Dès lors, le délai de prescription applicable n’est pas celui de dix ans mais celui de trois ans qui court à compter du jour de versement de ces sommes.
Or, force est de constater que plus de trois ans se sont écoulés entre le versement des sommes réclamées par [7] et la signification de la contrainte faite le 2 juillet 2020, de sorte que l’action de [7] est prescrite et ses demandes sont irrecevables.
Sur les dépens et les frais de procédure non compris dans les dépens
L’ordonnance entreprise est infirmée sur les dépens et en ce qu’elle a débouté M. [M] de sa demande au titre de l’article 700 du code de procédure civile. Elle est confirmée en ce qu’elle a débouté [7] de sa demande d’indemnité fondée sur ce même article.
[7] est condamné aux dépens de la procédure en premier ressort et de celle d’appel.
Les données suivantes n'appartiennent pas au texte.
(** [_target] and [_text] *)
Definition pp_target (value : string) : result string :=
  require SAFE_TARGET value else_raise ProjectPlanError;; Ok value.
Definition pp_text (value : string) (maximum : Z) : result string :=
  require str_nonempty value && (slen value <=? maximum) && negb (str_any is_control value)
    else_raise ProjectPlanError;;
  require str_eqb value (strip value) else_raise ProjectPlanError;;
  Ok value.

(** [ProjectPlan.canonical_payload] and [ProjectPlan.digest] *)
Definition pp_payload (p : ProjectPlan) : json :=
  JObj [("created_at", JStr (isoformat (pp_created_at p)));
        ("enabled", JBool (pp_enabled p));
        ("environment", JStr (value (pp_environment p)));
        ("objective", JStr (pp_objective p));
        ("revision", JInt (pp_revision p));
        ("target_id", JStr (pp_target_id p));
        ("title", JStr (pp_title p));
        ("updated_at", JStr (isoformat (pp_updated_at p)))].
Definition pp_digest (p : ProjectPlan) : string := sha256_hex (dumps (pp_payload p)).

(** [replace(plan, canonical_digest=d)] *)
Definition pp_with_digest (d : string) (p : ProjectPlan) : ProjectPlan :=
  {| pp_target_id := pp_target_id p; pp_environment := pp_environment p;
     pp_revision := pp_revision p; pp_title := pp_title p; pp_objective := pp_objective p;
     pp_created_at := pp_created_at p; pp_updated_at := pp_updated_at p;
     pp_enabled := pp_enabled p; pp_canonical_digest := d |}.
Sa demande d’indemnité faite à hauteur d’appel sur le fondement de l’article 700 du code de procédure civile pour ses frais non compris dans les dépens est rejetée.
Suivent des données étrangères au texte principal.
Definition derive_action_identity (request : ActionRequest) (plan : ActionPlan)
    (current_plan : ProjectPlan) (policy_version requester_subject : string)
  : result ActionIdentity :=
  require bool_decide (plan_request plan = request) else_raise IdentityError;;
  require bool_decide (plan_state plan = PLAN_PLANNED) else_raise IdentityError;;
  require str_eqb (plan_digest plan) (computed_digest plan) else_raise IdentityError;;
  require str_eqb (plan_plan_id plan)
            (plan_id (plan_request plan) (plan_evidence plan) (plan_evidence_source plan)
               (plan_risk plan) (plan_expected_effect plan) (plan_created_at plan)
               (plan_expires_at plan) (plan_state plan)) else_raise IdentityError;;
  require str_eqb (pp_target_id current_plan) (req_target_id request) else_raise IdentityError;;
  require str_eqb (value (pp_environment current_plan)) (req_environment request)
    else_raise IdentityError;;
  let target_digest := pp_digest current_plan in
  require str_eqb (pp_canonical_digest current_plan) target_digest else_raise IdentityError;;
  let* subject := bounded_id requester_subject MAX_ACTOR_ID in
  let* version := bounded_id policy_version MAX_POLICY_VERSION in
  require 1 <=? pp_revision current_plan else_raise IdentityError;;
  let action_id :=
    sha256_hex (dumps (action_identity_payload (value (req_operation request))
      (req_target_id request) (req_environment request) (plan_plan_id plan) (plan_digest plan)
      (pp_revision current_plan) target_digest version subject)) in
  require HEX 64 action_id else_raise IdentityError;;
  Ok {| id_action_id := action_id; id_plan_id := plan_plan_id plan;
        id_plan_digest := plan_digest plan; id_target_revision := pp_revision current_plan;
        id_target_digest := target_digest; id_policy_version := version;
        id_requester_subject := subject; id_operation := value (req_operation request);
        id_target_id := req_target_id request; id_environment := req_environment request |}.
M. [M] ne formulant pas sa demande d’indemnité pour ses frais non compris dans les dépens au profit de son avocat, l’article 37 de la loi n° 91-647 du 10 juillet 1991 relative à l’aide juridique ne saurait être appliqué. En revanche, [7] est condamné à lui payer, sur le fondement de l’article 700 du code de procédure civile, la somme de 1 000 euros pour ses frais de procédure non compris dans les dépens exposés en premier ressort et celle de 1 000 euros pour ses frais de procédure non compris dans les dépens exposés en appel.
PAR CES MOTIFS
La cour, statuant, publiquement par arrêt contradictoire mis à disposition au greffe, après débats en audience publique et après en avoir délibéré :
INFIRME l’ordonnance du juge de la mise en état du tribunal judiciaire de Strasbourg du 8 août 20124 en ce qu’elle a :
déclaré l’opposition formée par M. [S] [M] à la contrainte UN 172003462 émise le 29 juin 2020 irrecevable ;
rappelé que la contrainte retrouvait son caractère exécutoire ;
par conséquent,
condamné M. [S] [M] aux entiers frais et dépens ;
débouté M. [S] [M] de sa demande au titre de l’article 700 du code de procédure civile ;
LA CONFIRME pour le surplus, dans les limites de l’appel ;
Statuant de nouveau sur les seuls points infirmés et y ajoutant :
DECLARE recevable l’opposition de M. [S] [M] à la contrainte émise par l’EPA [11] le 29 juin 2020 référencée UN 172003462 ;
REJETTE l’exception de nullité de cette contrainte ;
DECLARE l’EPA [7] irrecevable en ses demandes ;
CONDAMNE l’EPA [7] aux dépens de la procédure de premier ressort et de la procédure d’appel ;
CONDAMNE l’EPA [7] à payer à M. [S] [M], au titre de l’article 700 du code de procédure civile, la somme de 1 000 (mille) euros pour ses frais de procédure non compris dans les dépens exposés en première instance et celle de 1000 (mille) euros pour ceux exposés à hauteur d’appel ;
REJETTE la demande de l’EPA [7] fondée sur les dispositions de l’article 700 du code de procédure civile pour ses frais de procédure non compris dans les dépens exposés à hauteur d’appel.